Le 4 janvier, à huit heures du matin, nous arrivions à la ville de Chantaboun proprement dite. Cette dernière est bâtie le long du fleuve, à six ou sept milles des montagnes. Les Annamites chrétiens forment le tiers à peu près de la population de cette localité ; le reste est composé de marchands chinois, de quelques Annamites païens et de Siamois. Les seconds sont tous des pêcheurs, descendant d’Annamites de même profession, qui, venus de Cochinchine pour pêcher au nord du golfe de Siam, s’établirent peu à peu à Chantaboun. Tous les jours, tant que dure la saison froide et que la mer n’est pas trop forte, ils vont tendre leurs filets dans les petites baies du littoral ou dans les bassins que forment les îles entre elles.

Le commerce de cette province n’est pas considérable, comparativement à ce qu’il pourrait être ; mais les nombreuses taxes, les corvées continuelles imposées au peuple par les chefs, puis l’usure et les prévarications des mandarins, ajoutées à l’esclavage, accablent, ruinent les familles et stérilisent le travail. Cependant, quoique la population ne soit pas nombreuse, on exporte à Bangkok une assez grande quantité de poivre que les Chinois principalement cultivent au pied des montagnes, un peu de sucre et de café d’une qualité tout à fait supérieure, et enfin des nattes faites de joncs, très-jolies, et qui se vendent très-avantageusement en Chine ; du tabac, une quantité de poisson sec et salé, ainsi que des bichos-di-mar ou holothuries de mer séchées et de l’écaille de tortue que pêchent les Annamites païens.

Tout sujet siamois, dès qu’il a atteint la taille de trois coudées, est soumis à un impôt ou tribut annuel équivalant à 6 ticaux (18 francs) ; les Annamites de Chantaboun le payent en bois d’aigle, les Siamois en gomme-gutte. Le tribut des Chinois se paye en gomme laque, et seulement tous les quatre ans ; il n’est que de 4 ticaux. C’est à la fin de la saison des pluies que les Annamites chrétiens se réunissent en troupes de quinze à vingt, et partent sous la conduite d’un homme expérimenté, qui devient le chef de l’expédition et indique d’ordinaire aux autres les arbres qui renferment du bois d’aigle, car tous ne sont pas également habiles à reconnaître ceux qui en contiennent, et il faut, pour bien réussir et s’éviter un travail inutile et pénible, une expérience que l’on n’acquiert qu’avec le temps. Les uns restent dans les montagnes environnantes, les autres vont aux grandes îles de Ko-Xang ou de Ko-Khut, situé au sud-est de Chantaboun.
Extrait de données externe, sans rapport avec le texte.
(* ===== verification/Inbound.v ===== *)
(** * inbound.c: receiving files

    A file in transfer is [<8 hex digits>.dt] in the inbound directory; the
    [.hr] file next to it records its net name, size, time and sender, so that
    the transfer can be resumed.  A complete file is renamed to its real name,
    another one if that is taken. *)
From S2P Require Import Prelude CStr Crypt Tools Pmatch FtnAddr Getw Pkt Sys Types FtnNode ReadFlo FtnQ Prothlp Srif.

(** Cutting an extension off at the last dot; without one the pointer is null. *)
Definition set_ext (path ext : cstr) : mem cstr :=
  match strrchr path (chr ".") with Some i => Ok (take i path ++ ext) | None => Oob end.

Definition remove_hr (s : SYS) (path : cstr) : mem SYS :=
  let* dt := set_ext path (str ".dt") in
  let s := (delete_ s dt).2 in
  let* hr := set_ext dt (str ".hr") in
  Ok (delete_ s hr).2.

(** A directory name that ends in the separator. *)
Definition with_slash (inbound : cstr) : cstr :=
  let s := strnzcpy inbound MAXPATHLEN in
  match s with
  | [] => []
  | _ => if hd0 (rev s) =? chr "/" then s else strnzcat s (str "/") MAXPATHLEN
  end.

Definition hr_line (file : TFILE) (from : option FTN_ADDR) : list Z :=
  t_netname file ++ str " " ++ fmt_u (wrap 64 (t_size file)) ++ str " " ++ fmt_u (wrap 64 (t_time file)) ++ str " " ++
  match from with Some a => ftnaddress_to_str a | None => str "0:0/0.0@unknown" end ++ [10].

(** Random names are tried until one can be created: nothing else ends the loop. *)
Fixpoint creat_tmp_name (fuel : nat) (s : SYS) (file : TFILE) (from : option FTN_ADDR) (inbound : cstr)
    : mem (option cstr * SYS) :=
  match fuel with
  | O => Fuel
  | S f =>
      let '(r, s) := rnd s in
      let path := strnzcat (with_slash inbound) (fmt_x 8 r ++ str ".hr") MAXPATHLEN in
      let '(ok, s) := create_empty_sem_file s path in
      if ok then
        if fopen_w s path then Ok (Some path, put_file s path (hr_line file from))
        else Ok (None, (delete_ s path).2)
      else creat_tmp_name f s file from inbound
  end.
(* ===== verification/Hosts.v ===== *)
(** * iptools.c and readcfg.c: hosts of a node

    What the name service of the system answers is a parameter. *)
From S2P Require Import Prelude CStr Tools FtnAddr Getw Types.

(** ** iptools.c: addresses of hosts *)
Inductive SOCKADDR :=
| SA_INET (s_addr : Z)
| SA_INET6 (sin6_addr : list Z)
| SA_OTHER (sa_family : Z).
Definition sa_family_of (a : SOCKADDR) : Z :=
  match a with SA_INET _ => 2 | SA_INET6 _ => 10 | SA_OTHER f => f end.
Fixpoint memcmp (a b : list Z) : Z :=
  match a, b with
  | x :: a, y :: b => if x =? y then memcmp a b else x - y
  | _, _ => 0
  end.
Definition sockaddr_cmp_addr (a b : SOCKADDR) : Z :=
  if negb (sa_family_of a =? sa_family_of b) then sa_family_of a - sa_family_of b
  else match a, b with
       | SA_INET x, SA_INET y => swrap 32 (x - y)
       | SA_INET6 x, SA_INET6 y => memcmp x y
       | _, _ => -1
       end.

(** What the host's name service answers. *)
Record RESOLVER := mkRESOLVER {
  numeric_host : cstr -> option SOCKADDR;      (* an address in digits *)
  resolve : cstr -> option (list SOCKADDR);    (* [None] is an error *)
  known_service : cstr -> bool                 (* a port, by name or number *)
}.

Definition PRTCLNAME : cstr := str "binkp".
Definition DEF_PORT : cstr := str "24554".
Definition MAXPORTSTRLEN : nat := 32.

Definition find_port (net : RESOLVER) (s : cstr) : option cstr :=
  let ps := match s with [] => PRTCLNAME | _ => s end in
  if known_service net ps then Some ps
  else match s with [] => Some DEF_PORT | _ => None end.

(** readcfg.c: the [n]-th host of a node's list and its port; [None] is the end
    of the list, [Some None] a host that cannot be used. *)
Definition get_host_and_port (net : RESOLVER) (n : nat) (src : cstr) (fa0 : FTN_ADDR) (config : BINKD_CONFIG)
    : mem (option (option (cstr * cstr))) :=
  let* w := getwordx2 no_env src n GWX_0 (str ",;") [] in
  match w with
  | None => Ok None
  | Some s =>
      let ipv6 := match strchr s (chr "]") with
                  | Some i => if hd0 s =? chr "[" then Some i else None
                  | None => None
                  end in
      let '(name, hostoff, t) :=
        match ipv6 with
        | Some e => let rest := drop e s in
                    (take e s, 1%nat, (fun i => drop (S i) rest) <$> strchr rest (chr ":"))
        | None => match strchr s (chr ":") with
                  | Some i => (take i s, O, Some (drop (S i) s))
                  | None => (s, O, None)
                  end
        end in
      let host := if strcmp name (str "*") =? 0
                  then ftnaddress_to_domain fa0 (pDomains config) (root_domain config)
                  else strnzcpy (drop hostoff name) BINKD_FQDNLEN in
      Ok (Some match t with
               | None => Some (host, strnzcpy (oport config) MAXPORTSTRLEN)
               | Some p => (fun p => (host, strnzcpy p MAXPORTSTRLEN)) <$> find_port net p
               end)
  end.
Le bois d’aigle est dur, moucheté, et répand une forte odeur aromatique lorsqu’on le brûle. Il sert à brûler, après leur mort, le corps des princes et des hauts dignitaires que l’on conserve préalablement pendant une année dans un cercueil. Les Siamois l’emploient également en médecine. Le bois de l’arbre qui le produit est blanc et très-tendre, et il faut l’abattre et le fendre en entier pour trouver le bois d’aigle qui est répandu dans l’intérieur du tronc. Les Annamites font une espèce de secret des indices auxquels ils reconnaissent l’arbre qui en contient. Le peu de renseignements qu’ils ont voulu me donner m’a cependant mis sur la voie. Je fis abattre sur la montagne plusieurs arbres que je jugeais devoir en contenir, et le résultat de mes observations est que ce bois se forme dans les cavités de l’arbre, et que plus celui-ci est vieux, plus il en contient. On frappe le tronc de l’arbre, et s’il rend un son creux et laisse échapper par les nœuds une odeur plus ou moins forte de bois d’aigle, on est assuré qu’il en contient.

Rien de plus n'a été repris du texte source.